Savannah has certainly been feeling the wintry cold snap as of late. What better way to warm your buns than some hard-driving Carolina string band music?
Rootsy crooners Town Mountain will be performing at The Pickin' Parlor at Randy Wood Guitars 7:30 p.m. Feb. 1.
Based in Asheville, N.C., this string band's players include Phil Barker on mandolin, Robert Greer on lead vocals and guitar, Jesse Langlais on banjo, Bobby Britt on fiddle and Jake Hopping on bass. Together, they create heartfelt, energetic, old-timey tunes.
Town Mountain released its fourth album, "Leave the Bottle," last year, and the boys have been on the road practically since then. Grammy-winner Mike Bub produced this most recent album, as well as the group's previous release, "Steady Operator."
In 2013, the International Bluegrass Music Association also honored Town Mountain with a Band of the Year award, and cited lead singer Robert Greer as Vocalist of the Year. In short, it's been quite a year for the superstar string pluckers.
Town Mountain's show at Randy Wood will be a homecoming of sorts, since they visited the venue in August 2010. Of the band's extensive touring schedule, banjoist Jesse Langlais reflects that "really playing for anybody, anywhere who likes our brand of music is always a pleasure. I have too many stories from the road. Some I could tell, some I couldn't."
Fans of bluegrass legends like Keith Whitley, John Hartford, Bill Monroe and Paul Brady might hear a trace of their influence sprinkled throughout Town Mountain's oeuvre, but that's not all the band is about.

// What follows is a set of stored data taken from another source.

(** [df.loc[mask, c] = v] for a scalar [v].  An existing column is written
    where the mask holds.  A missing column is first created null and then
    written; pandas refuses that on a frame without rows. *)
Definition set_where (df : DataFrame) (mask : list bool) (c : string) (v : cell)
  : result DataFrame :=
  if has_column df c then
    Ok {| columns := columns df;
          rows := zip_with (λ (m : bool) (r : row), if m then <[c:=v]> r else r)
                    mask (rows df) |}
  else if bool_decide (rows df = []) then
    Raise (ValueError "cannot set a frame with no defined index and a scalar")
  else
    Ok {| columns := columns df ++ [c];
          rows := zip_with (λ (m : bool) (r : row),
                              if m then <[c:=v]> r else delete c r)
                    mask (rows df) |}.

(** [df.loc[mask]]: the rows where the mask holds, as a new frame. *)
Definition select_rows (df : DataFrame) (mask : list bool) : DataFrame :=
  {| columns := columns df;
     rows := snd <$> filter (λ mr : bool * row, mr.1 = true) (zip mask (rows df)) |}.

(** [s == v] *)
Definition series_eq (s : series) (v : cell) : list bool :=
  (λ c : option cell, bool_decide (c = Some v)) <$> s.

(** The number a cell stands for in arithmetic and in an order comparison. *)
Definition number (c : option cell) : result num :=
  match c with
  | None => Ok None
  | Some (Int z) => Ok (Some z)
  | Some (Str _) | Some (Timedelta _) => Raise TypeError
  | Some (Seconds _) => Raise (Unmodelled "fractional float")
  end.

Definition num_add (a b : num) : num :=
  match a, b with
  | Some x, Some y => Some (x + y)
  | _, _ => None
  end.

Definition num_sub (a b : num) : num :=
  match a, b with
  | Some x, Some y => Some (x - y)
  | _, _ => None
  end.

(** Comparisons with NaN are false. *)
Definition num_le (a b : num) : bool :=
  match a, b with
  | Some x, Some y => x <=? y
  | _, _ => false
  end.

(** [s >= x] and [s <= x], element by element. *)
Definition series_ge (s : series) (x : num) : result (list bool) :=
  mapM (λ c, n ← number c; mret (num_le x n)) s.

Definition series_le (s : series) (x : num) : result (list bool) :=
  mapM (λ c, n ← number c; mret (num_le n x)) s.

"All of our musical influences go well beyond bluegrass. They have no limits," Langlais said.
In fact, Town Mountain recently released a cover of the Springsteen karaoke standard "I'm On Fire."
Town Mountain's original compositions stand out for their instrumental virtuosity and classic harmonies.
"The songwriting process is different for each of us," Langlais said. "Generally speaking, it's a long process with lots of different ideas filtering through before the final product. The origin of the final product may start with a melodic hook or a couple of vocal lines. Melodies can often get changed around as much as words do."
When pressed for the secret to keeping "harmony" among the band on its grueling tour schedule - as well as in the songs themselves - Langlais points out that friendship is key.
"First and foremost, we're all friends and that itself helps keep the harmony," he said.
The key, Langlais said, is to produce music that "feels very closely related to real life, not contrived."
This sentiment is echoed in the band's very name, an homage to a mountain that runs along the outskirts of downtown Asheville. Town Mountain's music is both a nostalgic state of mind and very real place in time.
Town Mountain skirts the boundaries between traditional and contemporary styles. Playing at The Pickin' Parlor is an extra delight for band members because of the craftsmanship of specialty instruments available in the shop.
"Musicians are known for making impulsive buys on instruments," Langlais said.
Either way, he said, "It's all about putting on a good show." So whether you're a die-hard fan or if your only exposure to bluegrass was the celebrated soundtrack to the Coen Brothers' film "O Brother Where Art Thou," Town Mountain should have a little something for everyone.